• AIM OF THE EXERCISE: From the entries, copy out every line in which the word "Fixpoint" is found.

[Collected data entries]
+ + + + + + +
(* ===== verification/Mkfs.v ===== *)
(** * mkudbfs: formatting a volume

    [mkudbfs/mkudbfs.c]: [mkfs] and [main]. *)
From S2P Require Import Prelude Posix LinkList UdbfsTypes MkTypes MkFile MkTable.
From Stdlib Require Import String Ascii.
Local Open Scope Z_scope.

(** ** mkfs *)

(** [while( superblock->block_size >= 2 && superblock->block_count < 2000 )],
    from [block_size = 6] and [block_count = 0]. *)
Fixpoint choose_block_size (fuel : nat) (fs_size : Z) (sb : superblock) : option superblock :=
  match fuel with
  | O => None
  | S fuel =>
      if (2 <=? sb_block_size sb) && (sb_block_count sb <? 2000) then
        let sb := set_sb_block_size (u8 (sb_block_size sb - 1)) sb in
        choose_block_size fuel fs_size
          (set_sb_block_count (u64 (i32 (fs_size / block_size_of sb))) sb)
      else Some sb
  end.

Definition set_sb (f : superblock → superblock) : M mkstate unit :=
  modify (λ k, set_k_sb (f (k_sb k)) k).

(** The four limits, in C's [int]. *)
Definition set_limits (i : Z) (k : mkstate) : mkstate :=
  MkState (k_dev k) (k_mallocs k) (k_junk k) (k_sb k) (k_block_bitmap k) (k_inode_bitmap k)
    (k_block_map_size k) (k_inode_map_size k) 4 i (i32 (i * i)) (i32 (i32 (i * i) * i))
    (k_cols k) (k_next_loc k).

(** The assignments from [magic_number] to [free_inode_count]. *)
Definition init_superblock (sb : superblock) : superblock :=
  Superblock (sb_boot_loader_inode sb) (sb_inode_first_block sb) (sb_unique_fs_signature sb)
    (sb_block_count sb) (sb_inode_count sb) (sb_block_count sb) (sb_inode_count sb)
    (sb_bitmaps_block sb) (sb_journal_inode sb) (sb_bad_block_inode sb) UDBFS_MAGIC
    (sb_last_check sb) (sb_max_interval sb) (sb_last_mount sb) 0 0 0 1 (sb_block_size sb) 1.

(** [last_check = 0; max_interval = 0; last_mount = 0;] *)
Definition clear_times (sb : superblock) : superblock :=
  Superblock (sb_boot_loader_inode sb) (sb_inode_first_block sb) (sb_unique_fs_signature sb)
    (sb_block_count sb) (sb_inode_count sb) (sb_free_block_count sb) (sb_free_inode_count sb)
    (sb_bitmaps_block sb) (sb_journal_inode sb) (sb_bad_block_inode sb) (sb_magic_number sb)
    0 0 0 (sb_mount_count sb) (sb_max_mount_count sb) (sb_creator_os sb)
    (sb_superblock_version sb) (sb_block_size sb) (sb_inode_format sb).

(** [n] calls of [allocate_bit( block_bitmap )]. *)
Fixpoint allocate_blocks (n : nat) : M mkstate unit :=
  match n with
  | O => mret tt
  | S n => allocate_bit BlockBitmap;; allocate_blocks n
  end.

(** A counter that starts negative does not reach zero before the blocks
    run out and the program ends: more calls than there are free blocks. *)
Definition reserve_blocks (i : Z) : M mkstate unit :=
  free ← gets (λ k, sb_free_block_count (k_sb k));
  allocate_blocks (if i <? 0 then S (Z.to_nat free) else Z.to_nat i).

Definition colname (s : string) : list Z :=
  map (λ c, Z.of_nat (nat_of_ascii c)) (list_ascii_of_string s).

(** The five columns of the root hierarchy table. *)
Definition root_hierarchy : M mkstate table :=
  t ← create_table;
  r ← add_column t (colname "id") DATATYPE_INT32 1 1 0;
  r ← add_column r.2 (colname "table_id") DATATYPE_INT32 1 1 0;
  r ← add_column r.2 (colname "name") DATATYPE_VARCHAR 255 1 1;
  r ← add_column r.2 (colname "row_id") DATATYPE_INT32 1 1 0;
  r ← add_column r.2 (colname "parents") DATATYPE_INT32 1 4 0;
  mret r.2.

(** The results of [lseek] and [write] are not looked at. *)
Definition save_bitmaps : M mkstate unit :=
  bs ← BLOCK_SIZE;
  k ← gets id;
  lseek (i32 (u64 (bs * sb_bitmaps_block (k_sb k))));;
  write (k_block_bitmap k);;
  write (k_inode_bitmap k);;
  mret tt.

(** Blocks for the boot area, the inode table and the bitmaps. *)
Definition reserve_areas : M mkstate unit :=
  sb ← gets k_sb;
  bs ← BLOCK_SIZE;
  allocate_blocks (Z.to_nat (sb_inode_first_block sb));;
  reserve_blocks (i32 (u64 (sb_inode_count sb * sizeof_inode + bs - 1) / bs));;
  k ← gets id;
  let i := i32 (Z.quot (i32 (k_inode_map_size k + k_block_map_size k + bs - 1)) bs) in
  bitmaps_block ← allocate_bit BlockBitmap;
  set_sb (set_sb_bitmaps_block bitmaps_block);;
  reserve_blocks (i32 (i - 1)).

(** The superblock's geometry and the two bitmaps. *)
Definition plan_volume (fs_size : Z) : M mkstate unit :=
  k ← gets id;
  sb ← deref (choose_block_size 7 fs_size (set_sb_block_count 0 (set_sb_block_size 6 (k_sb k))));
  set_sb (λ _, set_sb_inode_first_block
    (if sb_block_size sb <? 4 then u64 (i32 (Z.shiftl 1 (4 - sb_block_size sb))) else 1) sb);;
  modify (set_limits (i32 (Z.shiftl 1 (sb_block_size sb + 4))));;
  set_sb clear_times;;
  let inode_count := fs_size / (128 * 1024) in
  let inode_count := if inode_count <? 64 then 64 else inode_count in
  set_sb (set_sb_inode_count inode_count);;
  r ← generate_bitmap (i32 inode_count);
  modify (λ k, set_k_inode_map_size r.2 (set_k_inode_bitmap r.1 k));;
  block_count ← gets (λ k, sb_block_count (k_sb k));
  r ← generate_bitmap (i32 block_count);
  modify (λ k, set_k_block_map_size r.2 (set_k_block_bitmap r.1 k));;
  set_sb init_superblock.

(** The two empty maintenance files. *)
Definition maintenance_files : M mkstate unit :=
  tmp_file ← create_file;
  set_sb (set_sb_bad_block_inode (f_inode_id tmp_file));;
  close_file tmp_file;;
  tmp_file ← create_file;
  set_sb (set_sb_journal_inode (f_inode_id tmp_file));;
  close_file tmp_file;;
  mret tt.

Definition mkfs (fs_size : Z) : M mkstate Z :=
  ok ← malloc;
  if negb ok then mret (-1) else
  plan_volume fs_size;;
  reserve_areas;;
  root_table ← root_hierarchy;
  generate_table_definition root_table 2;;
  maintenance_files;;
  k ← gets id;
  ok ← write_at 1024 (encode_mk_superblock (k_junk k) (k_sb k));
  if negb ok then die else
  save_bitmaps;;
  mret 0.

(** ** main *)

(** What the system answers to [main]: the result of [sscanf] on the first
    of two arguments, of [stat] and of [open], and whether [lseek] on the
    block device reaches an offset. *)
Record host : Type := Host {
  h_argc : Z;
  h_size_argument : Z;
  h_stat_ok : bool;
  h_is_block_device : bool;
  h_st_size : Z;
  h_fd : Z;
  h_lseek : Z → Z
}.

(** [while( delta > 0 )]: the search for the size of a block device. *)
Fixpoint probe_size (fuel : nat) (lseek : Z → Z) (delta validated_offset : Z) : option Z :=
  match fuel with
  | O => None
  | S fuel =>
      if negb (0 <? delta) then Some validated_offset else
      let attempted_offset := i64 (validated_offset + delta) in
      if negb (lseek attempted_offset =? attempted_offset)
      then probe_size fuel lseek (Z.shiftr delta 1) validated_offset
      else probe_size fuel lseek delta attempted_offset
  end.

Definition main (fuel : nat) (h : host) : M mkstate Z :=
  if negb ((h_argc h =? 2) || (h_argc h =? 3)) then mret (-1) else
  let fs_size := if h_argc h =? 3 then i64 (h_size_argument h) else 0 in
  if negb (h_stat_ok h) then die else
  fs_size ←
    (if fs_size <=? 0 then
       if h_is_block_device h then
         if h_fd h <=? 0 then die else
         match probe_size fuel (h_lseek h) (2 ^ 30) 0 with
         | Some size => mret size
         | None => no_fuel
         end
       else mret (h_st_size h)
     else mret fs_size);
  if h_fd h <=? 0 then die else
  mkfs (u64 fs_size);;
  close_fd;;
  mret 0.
+ + + + + + +
• EXERCISE RESULT:
Fixpoint choose_block_size (fuel : nat) (fs_size : Z) (sb : superblock) : option superblock :=
Fixpoint allocate_blocks (n : nat) : M mkstate unit :=
Fixpoint probe_size (fuel : nat) (lseek : Z → Z) (delta validated_offset : Z) : option Z :=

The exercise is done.